Through our excursion into personal growth, Greg and I came to the hypothesis that in recent times people are needing therapists and coaches more because true friends are hard to come by. People don’t have friends who hold them accountable, hold them to a higher standard and help them become a better version of themselves.

I’m lucky my marriage is that kind of friendship. We support and challenge each other to be the best version of our selves. And my faraway friends are like that too, when we see each other.

What can we do to foster true friendships again? Is there a way to get back to a community feel and less of a competition? Would that give us more time to connect? Is it possible to reconnect with old friends and start anew?
What would give us the strength to set a new standard for friendships? I’ve always said I’d rather have a few good friends than many relationships with the facade of friends.

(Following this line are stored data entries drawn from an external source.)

(* ===== verification/Art.v ===== *)
(** The radix tree of PACTree's search layer
    ([src/PRISM/lib/pactree/lib/PDL-ART/Tree.h], [Tree.cpp], [Key.h], and from
    [N.cpp] the operations that touch a node and its parent).

    The tree maps 8-byte keys to pointers.  A node covers the keys that begin
    with a certain string of bytes: the bytes on the way to it and its own
    compressed prefix, of which it stores at most four; the others are read
    from the key of any leaf below it ([loadKey]).  The children of a node are
    found by the byte behind the prefix.

    Nodes live in a heap; a pointer is its word.  A node that is replaced by a
    larger one stays in the heap, as its release is left to the epochs of
    [Epoche.cpp].  The tree's own log of allocations ([oplogs]) is kept; locks
    and restarts are not, as a tree has one writer. *)

From S2P Require Import Prelude NodeBits VersionedLock ListNode ArtNode.

Local Open Scope Z_scope.

(** * Keys *)

(** [setInt]: the bytes of the key, most significant first. *)
Definition key_bytes (k : Z) : list Z := (fun i => Z.land (Z.shiftr k (8 * (7 - Z.of_nat i))) 255) <$> seq 0 8.

(** [Key::operator[]] *)
Definition key_byte (k i : Z) : res Z := if 0 <=? i then of_option AssertFailure (key_bytes k !! Z.to_nat i) else Err AssertFailure.

Definition getKeyLen (k : Z) : Z := 8.

(** [Key::operator==] *)
Definition key_eq (k k' : Z) : bool := bool_decide (key_bytes k = key_bytes k').

(** * The tree *)

Inductive art_op := ArtInsert | ArtDone.
Record art_log := MkLog { al_op : art_op; al_oldNodePtr : Z; al_newNodeOid : Z }.

Record art := MkArt { heap : gmap Z anode; root : Z; oplogs : gmap Z art_log; oplogsCount : Z }.

Definition set_heap (h : gmap Z anode) (t : art) : art := MkArt h (root t) (oplogs t) (oplogsCount t).
Definition put_n (a : Z) (n : anode) (t : art) : art := set_heap (<[a := n]> (heap t)) t.
Definition set_log (i : Z) (e : art_log) (t : art) : art := MkArt (heap t) (root t) (<[i := e]> (oplogs t)) (oplogsCount t).
Definition set_logCount (c : Z) (t : art) : art := MkArt (heap t) (root t) (oplogs t) c.

(** [oplogs[i].op = OpStruct::done] *)
Definition log_done (i : Z) (t : art) : art :=
  match oplogs t !! i with
  | Some e => set_log i (MkLog ArtDone (al_oldNodePtr e) (al_newNodeOid e)) t
  | None => set_log i (MkLog ArtDone 0 0) t
  end.

Definition get_n (t : art) (a : Z) : res anode := if a =? 0 then Err NullDeref else of_option BadAddress (heap t !! a).

(** [PMem::alloc] of a node; [0]: it failed. *)
Class ArtMem := { am_alloc : gmap Z anode -> Z }.

Section art.
Context `{ArtMem}.
(** [loadKey]: the key a pointer was inserted with, read from its node. *)
Variable loadKey : Z -> Z.

(** [PMem::alloc] into the log entry, then the constructor of the node. *)
Definition alloc_node (t : art) (logIdx oldNode : Z) (n : anode) : res (Z * art) :=
  let p := am_alloc (heap t) in
  if getVaddr p =? 0 then Err NullDeref
  else Ok (p, put_n p n (set_log logIdx (MkLog ArtInsert oldNode p) t)).

(** * Changing a node and its parent *)

Definition change_child (t : art) (parent key p : Z) : res art :=
  n ← get_n t parent; n' ← change n key p; Ok (put_n parent n' t).

(** [insertGrow]; [nBig] is an empty node of the larger layout. *)
Definition insertGrow (t : art) (a : Z) (n nBig0 : anode) (parent keyParent key val : Z) : res art :=
  r ← n_insert n key val;
  match r with
  | Some n' => Ok (put_n a n' t)
  | None =>
      _ ← get_n t parent;
      let log := oplogsCount t in
      '(p, t1) ← alloc_node t log parent nBig0;
      nBig1 ← copyTo n nBig0;
      nBig2 ← insert_ nBig1 key val;
      t2 ← change_child (put_n p nBig2 t1) parent keyParent p;
      Ok (log_done log t2)
  end.

(** [insertCompact]; [nNew0] is an empty node of the same layout. *)
Definition insertCompact (t : art) (n nNew0 : anode) (parent keyParent key val : Z) : res art :=
  _ ← get_n t parent;
  let log := oplogsCount t in
  '(p, t1) ← alloc_node t log parent nNew0;
  nNew1 ← copyTo n nNew0;
  nNew2 ← insert_ nNew1 key val;
  t2 ← change_child (put_n p nNew2 t1) parent keyParent p;
  Ok (log_done log t2).

(** The counts are taken apart as in the code: for the two middle layouts the
    shift applies to the value already cut to 16 bits. *)
Definition insertAndUnlock (t : art) (a parent keyParent key val : Z) : res art :=
  n ← get_n t a;
  let cValues := countValues n in
  let nCount := to_u16 cValues in
  match n_body n with
  | N4 _ _ =>
      if (to_u16 (Z.shiftr cValues 16) =? 4) && (nCount <=? 3)
      then insertCompact t n (new_N4 (n_level n) (n_prefix n)) parent keyParent key val
      else insertGrow t a n (new_N16 (n_level n) (n_prefix n)) parent keyParent key val
  | N16 _ _ =>
      if (to_u16 (Z.shiftr (to_u16 cValues) 16) =? 16) && (nCount <=? 14)
      then insertCompact t n (new_N16 (n_level n) (n_prefix n)) parent keyParent key val
      else insertGrow t a n (new_N48 (n_level n) (n_prefix n)) parent keyParent key val
  | N48 _ _ =>
      if (to_u16 (Z.shiftr (to_u16 cValues) 16) =? 48) && negb (nCount =? 48)
      then insertCompact t n (new_N48 (n_level n) (n_prefix n)) parent keyParent key val
      else insertGrow t a n (new_N256 (n_level n) (n_prefix n)) parent keyParent key val
  | N256 _ => n' ← insert_ n key val; Ok (put_n a n' t)
  end.

(** * Leaves below a node *)

(** A path has at most eight nodes; the fuel of the descents is 8. *)
Fixpoint getAnyChildTid (fuel : nat) (t : art) (a : Z) : res Z :=
  match fuel with
  | O => Err NoReturn
  | S fuel' =>
      n ← get_n t a;
      let nextNode := getAnyChild n in
      _ ← assert_ (negb (nextNode =? 0));
      if isLeaf nextNode then Ok (getLeaf nextNode) else getAnyChildTid fuel' t nextNode
  end.

Definition depth : nat := 8.

(** * Comparing prefixes *)

Inductive CheckPrefixResult := CMatch | CNoMatch | COptimisticMatch.

(** [checkPrefix]: the stored bytes only; the result and the new level. *)
Fixpoint prefix_loop (bs : list Z) (k level : Z) : res (option Z) :=
  match bs with
  | [] => Ok (Some level)
  | b :: bs' => kb ← key_byte k level; if negb (b =? kb) then Ok None else prefix_loop bs' k (level + 1)
  end.

Definition checkPrefix (n : anode) (k level : Z) : res (CheckPrefixResult * Z) :=
  let p := n_prefix n in
  if getKeyLen k <=? n_level n then Ok (CNoMatch, level)
  else if prefixCount p + level <? n_level n then Ok (COptimisticMatch, n_level n)
  else if 0 <? prefixCount p then
    let i0 := to_u32 (level + prefixCount p - n_level n) in
    let last := Z.min (prefixCount p) (Z.of_nat maxStoredPrefixLength) in
    bs ← mapM (fun i => of_option Uninitialised (prefix p !! i)) (seq (Z.to_nat i0) (Z.to_nat (last - i0)));
    r ← prefix_loop bs k level;
    match r with
    | None => Ok (CNoMatch, level)
    | Some level' =>
        if Z.of_nat maxStoredPrefixLength <? prefixCount p
        then Ok (COptimisticMatch, level' + (prefixCount p - Z.of_nat maxStoredPrefixLength))
        else Ok (CMatch, level')
    end
  else Ok (CMatch, level).

(** The byte of the prefix at position [i], that is, at [level] of the keys
    below the node; [kt] is the key of a leaf below it, once it is loaded. *)
Definition prefix_byte (p : Prefix) (kt : option Z) (i level : Z) : res Z :=
  if Z.of_nat maxStoredPrefixLength <=? i then kt' ← of_option Uninitialised kt; key_byte kt' level
  else of_option Uninitialised (prefix p !! Z.to_nat i).

Definition load_at (t : art) (a i : Z) (kt : option Z) : res (option Z) :=
  if i =? Z.of_nat maxStoredPrefixLength then tid ← getAnyChildTid depth t a; Ok (Some (loadKey tid)) else Ok kt.

Inductive CheckPrefixPessimisticResult :=
  | PMatch (level : Z)
  | PNoMatch (level nonMatchingKey : Z) (nonMatchingPrefix : list Z)
  | PSkippedLevel.

(** What is left of the prefix behind a mismatch. *)
Definition remaining_prefix (t : art) (a : Z) (p : Prefix) (kt : option Z) (prevLevel i level : Z) : res (list Z) :=
  if Z.of_nat maxStoredPrefixLength <? prefixCount p then
    kt' ← (if i <? Z.of_nat maxStoredPrefixLength then tid ← getAnyChildTid depth t a; Ok (loadKey tid) else of_option Uninitialised kt);
    mapM (fun j => key_byte kt' (level + Z.of_nat j + 1))
      (seq 0 (Z.to_nat (Z.min (prefixCount p - (level - prevLevel) - 1) (Z.of_nat maxStoredPrefixLength))))
  else mapM (fun j => of_option Uninitialised (prefix p !! (Z.to_nat i + j + 1)%nat)) (seq 0 (Z.to_nat (prefixCount p - i - 1))).

Fixpoint pessimistic_loop (fuel : nat) (t : art) (a : Z) (p : Prefix) (k prevLevel i level : Z) (kt : option Z)
  : res CheckPrefixPessimisticResult :=
  if prefixCount p <=? i then Ok (PMatch level)
  else
    match fuel with
    | O => Err NoReturn
    | S fuel' =>
        kt' ← load_at t a i kt;
        curKey ← prefix_byte p kt' i level;
        kb ← key_byte k level;
        if negb (curKey =? kb) then
          rest ← remaining_prefix t a p kt' prevLevel i level;
          Ok (PNoMatch level curKey rest)
        else pessimistic_loop fuel' t a p k prevLevel (i + 1) (level + 1) kt'
    end.

Definition checkPrefixPessimistic (t : art) (a : Z) (n : anode) (k level : Z) : res CheckPrefixPessimisticResult :=
  let p := n_prefix n in
  if prefixCount p + level <? n_level n then Ok PSkippedLevel
  else if 0 <? prefixCount p then
    pessimistic_loop (Z.to_nat (prefixCount p)) t a p k level (to_u32 (level + prefixCount p - n_level n)) level None
  else Ok (PMatch level).

Inductive PCCompareResults := PCSmaller | PCEqual | PCBigger | PCSkippedLevel.

Fixpoint compare_loop (fuel : nat) (t : art) (a : Z) (p : Prefix) (k i level : Z) (kt : option Z) : res (PCCompareResults * Z) :=
  if prefixCount p <=? i then Ok (PCEqual, level)
  else
    match fuel with
    | O => Err NoReturn
    | S fuel' =>
        kt' ← load_at t a i kt;
        kLevel ← (if level <? getKeyLen k then key_byte k level else Ok 0);
        curKey ← prefix_byte p kt' i level;
        if curKey <? kLevel then Ok (PCSmaller, level)
        else if kLevel <? curKey then Ok (PCBigger, level)
        else compare_loop fuel' t a p k (i + 1) (level + 1) kt'
    end.

Definition checkPrefixCompare (t : art) (a : Z) (n : anode) (k level : Z) : res (PCCompareResults * Z) :=
  let p := n_prefix n in
  if prefixCount p + level <? n_level n then Ok (PCSkippedLevel, level)
  else if 0 <? prefixCount p then
    compare_loop (Z.to_nat (prefixCount p)) t a p k (to_u32 (level + prefixCount p - n_level n)) level None
  else Ok (PCEqual, level).

(** * Lookup *)

Definition checkKey (tid k : Z) : Z := if key_eq k (loadKey tid) then tid else 0.

(** [0]: no such key. *)
Fixpoint lookup_loop (fuel : nat) (t : art) (k a level : Z) (optimisticPrefixMatch : bool) : res Z :=
  match fuel with
  | O => Err NoReturn
  | S fuel' =>
      n ← get_n t a;
      '(r, level') ← checkPrefix n k level;
      match r with
      | CNoMatch => Ok 0
      | _ =>
          let opt := match r with COptimisticMatch => true | _ => optimisticPrefixMatch end in
          if getKeyLen k <=? level' then Ok 0
          else
            kb ← key_byte k level';
            node ← getChild n kb;
            if node =? 0 then Ok 0
            else if isLeaf node then
              let tid := getLeaf node in
              if (level' <? getKeyLen k - 1) || opt then Ok (checkKey tid k) else Ok tid
            else lookup_loop fuel' t k node (level' + 1) opt
      end
  end.

Definition lookup (t : art) (k : Z) : res Z := lookup_loop depth t k (root t) 0 false.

Master Trainer of NLP Steve Linder categorizes friendships differently than I’ve heard before, and it makes sense to me. His categories consist of: cabinet-people you would give your life for; peers-people who help you grow; friends-people you see often and on purpose; acquaintances-people you expect to know your name when you see them; and strangers-everybody else. It’s up to you to decide what qualifications people must meet to be in each category. When you look at it like this and make up your qualifications, it’s sometimes surprising to see into which category the people in your life fall. Are your family members friends or really more acquaintances who you feel obligated to see? Is your spouse someone who holds you to a higher standard?

What qualities do you expect in a peer or in a friend? How do you play as a friend? What gifts do you bring to your relationships? When you can relate to your self, you can relate better to others. When you hold your self to a higher standard, you can be a better friend and you can have better friends. Play big. Play true.